What is being asked:
Search the data below for "greetHdr"; list each line that holds it.

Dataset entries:
(** The fragment number, the target and the payload. *)
Definition parseSocksUDPDatagram (raw : list byte) : res (byte * socksTarget * list byte) :=
  match raw with
  | r0 :: r1 :: frag :: atyp :: _ =>
      if negb (bool_decide (r0 = x00)) || negb (bool_decide (r1 = x00)) then Err (ENew "invalid udp rsv")
      else
        '(host, offset) ← parse_udp_addr atyp raw;
        portRaw ← slice raw offset (offset + 2);
        payload ← slice raw (offset + 2) (zlen raw);
        let port := be_get portRaw in
        if (port <? 0) || (65535 <? port) then Err (ENew "invalid udp target port")
        else Ok (frag, mkTarget atyp host port, payload)
  | _ => Err (ENew "udp datagram too short")
  end.

Definition buildSocksUDPDatagram (t : socksTarget) (payload : list byte) : res (list byte) :=
  addrRaw ← encodeTargetAddr t;
  Ok ([x00; x00; x00] ++ addrRaw ++ port_bytes (Port t) ++ payload).

(** [fmt.Sprintf("%d|%s|%d", ...)]. *)
Definition targetKey (t : socksTarget) : string :=
  let host := ToLower (TrimSpace (Host t)) in
  string_of_bytes (FormatInt (bz (Atyp t)) ++ x7c :: bytes_of_string host ++ x7c :: FormatInt (Port t)).

(** ** The negotiation *)

Record sconn := mkConn { sc_in : reader; sc_out : writer; sc_authFailures : Z }.

Definition socks (A : Type) : Type := sconn -> sconn * res A.
#[global] Instance socks_bind : MBind socks := fun A B f m c =>
  match m c with
  | (c, Ok a) => f a c
  | (c, Err e) => (c, Err e)
  | (c, Panic s) => (c, Panic s)
  end.
Definition sret {A} (r : res A) : socks A := fun c => (c, r).

(** [io.ReadFull] of [n] bytes. *)
Definition sread (what : string) (n : Z) : socks (list byte) := fun c =>
  match ReadFull (sc_in c) n with
  | Ok (b, r) => (mkConn r (sc_out c) (sc_authFailures c), Ok b)
  | Err e => (c, Err (EWrap what e))
  | Panic s => (c, Panic s)
  end.
Definition swrite (b : list byte) : socks unit := fun c =>
  let '(w, err) := w_write (sc_out c) b in
  (mkConn (sc_in c) w (sc_authFailures c), match err with Some e => Err e | None => Ok tt end).
(** A write whose error is ignored. *)
Definition swrite_ (b : list byte) : socks unit := fun c => ((swrite b c).1, Ok tt).

Definition swrap {A} (ctx : string) (m : socks A) : socks A := fun c => let '(c, r) := m c in (c, wrap_err ctx r).

Definition writeMethodSelection (method : byte) : socks unit := swrite [socksVer5; method].

Definition writeSocksReplyAddr (reply : byte) (bind : socksTarget) : socks unit :=
  addrRaw ← sret (encodeTargetAddr bind);
  swrite ([socksVer5; reply; x00] ++ addrRaw ++ port_bytes (Port bind)).
Definition writeSocksReply (reply : byte) : socks unit := writeSocksReplyAddr reply (mkTarget socksAtypIPv4 "0.0.0.0" 0).
Definition writeSocksReply_ (reply : byte) : socks unit := fun c => ((writeSocksReply reply c).1, Ok tt).

Definition pickMethod (methods : list byte) (mode : authMode) : byte :=
  match mode with
  | authModeNone => if existsb (fun m => bool_decide (m = socksMethodNoAuth)) methods then socksMethodNoAuth else socksMethodNoAcceptable
  | authModeUserPass => if existsb (fun m => bool_decide (m = socksMethodUserPass)) methods then socksMethodUserPass else socksMethodNoAcceptable
  end.

(** A length byte. *)
Definition sread_len (what : string) : socks Z := b ← sread what 1; sret (Ok (be_get b)).

Definition verifyUserPassAuth (cfg : authConfig) : socks unit :=
  let refuse msg := _ ← swrite_ [socksUserAuthVer; x01]; sret (Err (ENew msg)) in
  ver ← sread "read user/pass version" 1;
  if negb (bool_decide (ver = [socksUserAuthVer])) then refuse "invalid user/pass version"
  else
    uln ← sread_len "read username length";
    if uln <=? 0 then refuse "empty username"
    else
      userRaw ← sread "read username" uln;
      pln ← sread_len "read password length";
      if pln <=? 0 then refuse "empty password"
      else
        passRaw ← sread "read password" pln;
        if negb (String.eqb (string_of_bytes userRaw) (ac_username cfg)) || negb (String.eqb (string_of_bytes passRaw) (ac_password cfg))
        then refuse "invalid username/password"
        else swrite [socksUserAuthVer; x00].

Definition read_host (atyp : byte) : socks string :=
  if bool_decide (atyp = socksAtypIPv4) then ip ← sread "read ipv4" 4; sret (Ok (ip_text ip))
  else if bool_decide (atyp = socksAtypIPv6) then ip ← sread "read ipv6" 16; sret (Ok (ip_text ip))
  else if bool_decide (atyp = socksAtypDomain) then
    ln ← sread_len "read domain length";
    if ln <=? 0 then sret (Err (ENew "empty domain"))
    else host ← sread "read domain" ln; sret (Ok (string_of_bytes host))
  else sret (Err (ENew "unsupported atyp")).

Definition readTarget (atyp : byte) : socks socksTarget :=
  host ← read_host atyp;
  portRaw ← sread "read target port" 2;
  let port := be_get portRaw in
  if (port <? 0) || (65535 <? port) then sret (Err (ENew "invalid target port"))
  else sret (Ok (mkTarget atyp host port)).

(** An error of the user and password check is counted. *)
Definition count_auth_failure (m : socks unit) : socks unit := fun c =>
  match m c with
  | (c, Err e) => (mkConn (sc_in c) (sc_out c) (sc_authFailures c + 1), Err e)
  | r => r
  end.

(** An error is answered with a reply before it is returned. *)
Definition or_reply {A} (reply : byte) (m : socks A) : socks A := fun c =>
  match m c with
  | (c, Err e) => ((writeSocksReply reply c).1, Err e)
  | r => r
  end.

Definition read_request : socks socksRequest :=
  reqHdr ← sread "read request header" 4;
  match reqHdr with
  | [ver; cmd; _; atyp] =>
      if negb (bool_decide (ver = socksVer5)) then sret (Err (ENew "invalid request version"))
      else if negb (bool_decide (cmd = socksCmdConnect)) && negb (bool_decide (cmd = socksCmdBind)) && negb (bool_decide (cmd = socksCmdUDP))
      then _ ← writeSocksReply_ socksReplyCommandUnsupported; sret (Err (ENew "unsupported cmd"))
      else target ← or_reply socksReplyAddrUnsupported (readTarget atyp); sret (Ok (mkSocksRequest cmd target))
  | _ => sret (Panic "index out of range")
  end.

Definition negotiateSOCKS5 (cfg : authConfig) : socks socksRequest :=
  greetHdr ← sread "read greeting header" 2;
  match greetHdr with
  | [ver; nb] =>
      if negb (bool_decide (ver = socksVer5)) then sret (Err (ENew "unsupported SOCKS version"))
      else
        let nMethods := bz nb in
        if nMethods <=? 0 then sret (Err (ENew "no auth methods provided"))
        else
          methods ← sread "read methods" nMethods;
          let selectedMethod := pickMethod methods (ac_mode cfg) in
          if bool_decide (selectedMethod = socksMethodNoAcceptable)
          then _ ← swrite_ [socksVer5; socksMethodNoAcceptable]; sret (Err (ENew "client does not support configured auth method"))
          else
            _ ← swrap "write method selection" (writeMethodSelection selectedMethod);
            _ ← (if bool_decide (selectedMethod = socksMethodUserPass) then count_auth_failure (verifyUserPassAuth cfg) else sret (Ok tt));
            read_request
  | _ => sret (Panic "index out of range")
  end.
End ParseIP.

(** ** Lemmas *)

Section SocksFacts.
  Context (parse6 : list byte -> option (list byte)).

Lemma be_get_1 b : be_get [b] = bz b.
Proof. unfold be_get. cbn [foldl]. rewrite be_step_arith. lia. Qed.

Lemma socks_bind_Ok {A B} (m : socks A) (f : A -> socks B) c c' b :
  (x ← m; f x) c = (c', Ok b) -> exists c1 a, m c = (c1, Ok a) /\ f a c1 = (c', Ok b).
Proof. unfold mbind, socks_bind. destruct (m c) as [c1 [a|e|s]]; [eauto|done..]. Qed.

Lemma sread_Ok what n c c' b :
  sread what n c = (c', Ok b) -> rd_bytes (sc_in c) = b ++ rd_bytes (sc_in c') /\ zlen b = Z.max 0 n.
Proof.
  unfold sread. destruct (ReadFull (sc_in c) n) as [[b' r]| |] eqn:E; [|done..]. intros [= <- <-].
  by apply ReadFull_inv in E as (E & _ & Hl).
Qed.

Lemma sread_app what n b rest fin w k :
  zlen b = n -> sread what n (mkConn (Reader (b ++ rest) fin) w k) = (mkConn (Reader rest fin) w k, Ok b).
Proof.
  intros <-. unfold sread. cbn [sc_in sc_out sc_authFailures]. by rewrite ReadFull_app.
Qed.

Lemma sread_len_app what b rest fin w k :
  sread_len what (mkConn (Reader (b :: rest) fin) w k) = (mkConn (Reader rest fin) w k, Ok (bz b)).
Proof.
  change (b :: rest) with ([b] ++ rest). unfold sread_len, mbind, socks_bind. rewrite (sread_app what 1 [b]) by done. unfold sret. by rewrite be_get_1.
Qed.

Lemma sread_len_Ok what c c' n :
  sread_len what c = (c', Ok n) -> exists b, rd_bytes (sc_in c) = b :: rd_bytes (sc_in c') /\ n = bz b.
Proof.
  unfold sread_len. intros (c1 & l & E & E2)%socks_bind_Ok. apply sread_Ok in E as [E Hl]. injection E2 as <- <-.
  destruct l as [|b [|b' l]]; [done| |rewrite !zlen_cons in Hl; pose proof (zlen_nonneg l); lia]. exists b. split; [done|apply be_get_1].
Qed.

Lemma swrite_in b c c' u : swrite b c = (c', u) -> sc_in c' = sc_in c.
Proof. unfold swrite. destruct (w_write (sc_out c) b). by intros [= <- <-]. Qed.

(** Credentials that pass the check are the configured ones. *)
Lemma verifyUserPassAuth_Ok cfg c c' :
  verifyUserPassAuth cfg c = (c', Ok tt) ->
  exists ul pl, rd_bytes (sc_in c) = socksUserAuthVer :: ul :: bytes_of_string (ac_username cfg) ++ pl :: bytes_of_string (ac_password cfg) ++ rd_bytes (sc_in c')
    /\ bz ul = zlen (bytes_of_string (ac_username cfg)) /\ bz pl = zlen (bytes_of_string (ac_password cfg)).
Proof.
  unfold verifyUserPassAuth. intros (c1 & ver & E1 & E)%socks_bind_Ok. apply sread_Ok in E1 as [B1 _].
  case_bool_decide as Hv; cbn [negb] in E; [|by apply socks_bind_Ok in E as (? & ? & _ & [=])].
  apply socks_bind_Ok in E as (c2 & ul & E2 & E). apply sread_len_Ok in E2 as (u & B2 & ->).
  destruct (bz u <=? 0) eqn:Hu; [by apply socks_bind_Ok in E as (? & ? & _ & [=])|].
  apply socks_bind_Ok in E as (c3 & user & E3 & E). apply sread_Ok in E3 as [B3 L3].
  apply socks_bind_Ok in E as (c4 & pl & E4 & E). apply sread_len_Ok in E4 as (p & B4 & ->).
  destruct (bz p <=? 0) eqn:Hp; [by apply socks_bind_Ok in E as (? & ? & _ & [=])|].
  apply socks_bind_Ok in E as (c5 & pass & E5 & E). apply sread_Ok in E5 as [B5 L5].
  destruct (String.eqb (string_of_bytes user) (ac_username cfg)) eqn:Eu; cbn [negb orb] in E; [|by apply socks_bind_Ok in E as (? & ? & _ & [=])].
  destruct (String.eqb (string_of_bytes pass) (ac_password cfg)) eqn:Ep; cbn [negb orb] in E; [|by apply socks_bind_Ok in E as (? & ? & _ & [=])].
  apply String.eqb_eq in Eu, Ep. apply swrite_in in E. rewrite <- Eu, <- Ep, !bytes_string_bytes. zbool.
  exists u, p. rewrite B1, Hv, B2, B3, B4, B5, E. cbn [app]. split_and!; [done|lia|lia].
Qed.

Lemma split_byte_avoid c l r : avoids c l -> split_byte c (l ++ c :: r) = l :: split_byte c r.
Proof.
  induction 1 as [|x l Hx Hl IH]; cbn [app split_byte]; [by rewrite bool_decide_eq_true_2|].
  rewrite bool_decide_eq_false_2 by congruence. by rewrite IH.
Qed.
Lemma split_byte_last c l : avoids c l -> split_byte c l = [l].
Proof.
  induction 1 as [|x l Hx Hl IH]; [done|]. cbn [split_byte]. rewrite bool_decide_eq_false_2 by congruence. by rewrite IH.
Qed.

Lemma avoids_index c l : avoids c l -> index_byte c l = None.
Proof. induction 1 as [|x l Hx Hl IH]; [done|]. cbn [index_byte]. rewrite bool_decide_eq_false_2 by done. by rewrite IH. Qed.

Lemma octet_roundtrip b : parse_octet (FormatUint (bz b)) = Some b /\ avoids x2e (FormatUint (bz b)) /\ avoids x3a (FormatUint (bz b)).
Proof.
  assert (Hb : is_u64 (bz b)) by (pose proof (bz_range b); unfold is_u64; lia).
  destruct (parse_FormatUint (bz b) Hb) as (_ & _ & Hd). split; [destruct b; vm_compute; reflexivity|].
  split; (eapply Forall_impl; [exact Hd|]; intros c Hc ->; done).
Qed.

(** The text of an IPv4 address parses back. *)
Lemma parse4_dotted a b c d : parse4 (dotted [a; b; c; d]) = Some [a; b; c; d] /\ avoids x3a (dotted [a; b; c; d]).
Proof.
  destruct (octet_roundtrip a) as (Pa & Da & Ca), (octet_roundtrip b) as (Pb & Db & Cb), (octet_roundtrip c) as (Pc & Dc & Cc), (octet_roundtrip d) as (Pd & Dd & Cd).
  unfold dotted. cbn [map concat]. rewrite app_nil_r. split.
  - unfold parse4. cbn [app]. rewrite split_byte_avoid, split_byte_avoid, split_byte_avoid, split_byte_last by done.
    cbn [map]. by rewrite Pa, Pb, Pc, Pd.
  - cbn [app]. repeat (apply avoids_app; split; [done|]; try (constructor; [done|])). done.
Qed.

Lemma ParseIP_dotted ip : length ip = 4%nat -> ParseIP parse6 (ip_text ip) = Some (mapped_prefix ++ ip).
Proof.
  intros Hl. destruct ip as [|a [|b [|c [|d [|]]]]]; try done. unfold ip_text, ParseIP.
  change (ip_string [a; b; c; d]) with (dotted [a; b; c; d]). rewrite bytes_string_bytes. destruct (parse4_dotted a b c d) as [Hp Ha].
  rewrite avoids_index by done. by rewrite Hp.
Qed.
End SocksFacts.

(** ** Addresses as an application writes them *)

Inductive socks_addr := A4 (ip : list byte) | A6 (ip : list byte) | ADomain (name : list byte).

Definition addr_ok (a : socks_addr) : Prop :=
  match a with A4 ip => length ip = 4%nat | A6 ip => length ip = 16%nat | ADomain name => 0 < zlen name <= 255 end.
Definition addr_atyp (a : socks_addr) : byte :=
  match a with A4 _ => socksAtypIPv4 | A6 _ => socksAtypIPv6 | ADomain _ => socksAtypDomain end.
Definition addr_host (a : socks_addr) : string :=
  match a with A4 ip | A6 ip => ip_text ip | ADomain name => string_of_bytes name end.
Definition addr_wire (a : socks_addr) : list byte :=
  match a with A4 ip | A6 ip => ip | ADomain name => zb (zlen name) :: name end.
Definition addr_target (a : socks_addr) (port : Z) : socksTarget := mkTarget (addr_atyp a) (addr_host a) port.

Reply:
  greetHdr ← sread "read greeting header" 2;
  match greetHdr with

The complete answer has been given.